- Opening Delimiter -

(** The first latitude of a grid with extent is its southern edge, and the
    transform of the encoder puts row 0 at its northern edge. *)
Lemma row_0_south_transform_north (cfg : Enhanced.config)
    (valid_data : list Enhanced.record) (g : Enhanced.grid) (z : matrix)
    (variable : string) (d : Enhanced.date) (r : Enhanced.raster)
    (lat_min lat_max : Q) :
  0 < Enhanced.buffer_percent cfg ->
  Enhanced.build_grid cfg valid_data = Returned g ->
  Np.amin (map Enhanced.r_lat valid_data) = Some lat_min ->
  Np.amax (map Enhanced.r_lat valid_data) = Some lat_max ->
  lat_min < lat_max ->
  (2 <= length (Enhanced.grid_lat g))%nat ->
  Enhanced.encode g z variable d = Returned r ->
  exists glat0 rest south north,
    Enhanced.grid_lat g = glat0 :: rest
    /\ Np.amin (Enhanced.grid_lat g) = Some south
    /\ Np.amax (Enhanced.grid_lat g) = Some north
    /\ glat0 == south /\ south < north
    /\ snd (Enhanced.pixel_corner (Enhanced.transform r) 0 0) == north.
Proof.
  intros Hf Hg Hmin Hmax Hlt Hlen Hr.
  destruct (build_grid_inv _ _ _ Hg)
    as (lat_min' & lat_max' & lon_min & lon_max & n_lat & n_lon
        & Hmin' & Hmax' & _ & _ & _ & _ & Hglat & _).
  rewrite Hmin in Hmin'. injection Hmin' as <-.
  rewrite Hmax in Hmax'. injection Hmax' as <-.
  destruct (linspace_Returned_length _ _ _ _ Hglat) as [_ Hn].
  assert (Hbuf : 0 < (lat_max - lat_min) * Enhanced.buffer_percent cfg).
  { apply Qmult_lt_0_compat; lra. }
  assert (Hwide : lat_min - (lat_max - lat_min) * Enhanced.buffer_percent cfg
                  < lat_max + (lat_max - lat_min) * Enhanced.buffer_percent cfg)
    by lra.
  assert (Hnum : (2 <= n_lat)%Z) by lia.
  destruct (linspace_range _ _ _ _ Hnum Hwide Hglat)
    as ((glat0 & rest & Egrid & Hfirst) & _ & _).
  destruct (linspace_extremes _ _ _ _ Hnum Hwide Hglat)
    as (south & north & Hsouth & Hnorth & Es & En).
  exists glat0, rest, south, north.
  repeat split; try assumption; try lra.
  unfold Enhanced.encode in Hr.
  inv_bind Hr. inv_bind Hr. inv_bind Hr. inv_bind Hr.
  apply require_Returned in Ha2. rewrite Hnorth in Ha2. injection Ha2 as <-.
  injection Hr as <-. simpl. ring.
Qed.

- Closing Delimiter -

Transcribe the data above in full, keeping every word as it is.

(** The first latitude of a grid with extent is its southern edge, and the
    transform of the encoder puts row 0 at its northern edge. *)
Lemma row_0_south_transform_north (cfg : Enhanced.config)
    (valid_data : list Enhanced.record) (g : Enhanced.grid) (z : matrix)
    (variable : string) (d : Enhanced.date) (r : Enhanced.raster)
    (lat_min lat_max : Q) :
  0 < Enhanced.buffer_percent cfg ->
  Enhanced.build_grid cfg valid_data = Returned g ->
  Np.amin (map Enhanced.r_lat valid_data) = Some lat_min ->
  Np.amax (map Enhanced.r_lat valid_data) = Some lat_max ->
  lat_min < lat_max ->
  (2 <= length (Enhanced.grid_lat g))%nat ->
  Enhanced.encode g z variable d = Returned r ->
  exists glat0 rest south north,
    Enhanced.grid_lat g = glat0 :: rest
    /\ Np.amin (Enhanced.grid_lat g) = Some south
    /\ Np.amax (Enhanced.grid_lat g) = Some north
    /\ glat0 == south /\ south < north
    /\ snd (Enhanced.pixel_corner (Enhanced.transform r) 0 0) == north.
Proof.
  intros Hf Hg Hmin Hmax Hlt Hlen Hr.
  destruct (build_grid_inv _ _ _ Hg)
    as (lat_min' & lat_max' & lon_min & lon_max & n_lat & n_lon
        & Hmin' & Hmax' & _ & _ & _ & _ & Hglat & _).
  rewrite Hmin in Hmin'. injection Hmin' as <-.
  rewrite Hmax in Hmax'. injection Hmax' as <-.
  destruct (linspace_Returned_length _ _ _ _ Hglat) as [_ Hn].
  assert (Hbuf : 0 < (lat_max - lat_min) * Enhanced.buffer_percent cfg).
  { apply Qmult_lt_0_compat; lra. }
  assert (Hwide : lat_min - (lat_max - lat_min) * Enhanced.buffer_percent cfg
                  < lat_max + (lat_max - lat_min) * Enhanced.buffer_percent cfg)
    by lra.
  assert (Hnum : (2 <= n_lat)%Z) by lia.
  destruct (linspace_range _ _ _ _ Hnum Hwide Hglat)
    as ((glat0 & rest & Egrid & Hfirst) & _ & _).
  destruct (linspace_extremes _ _ _ _ Hnum Hwide Hglat)
    as (south & north & Hsouth & Hnorth & Es & En).
  exists glat0, rest, south, north.
  repeat split; try assumption; try lra.
  unfold Enhanced.encode in Hr.
  inv_bind Hr. inv_bind Hr. inv_bind Hr. inv_bind Hr.
  apply require_Returned in Ha2. rewrite Hnorth in Ha2. injection Ha2 as <-.
  injection Hr as <-. simpl. ring.
Qed.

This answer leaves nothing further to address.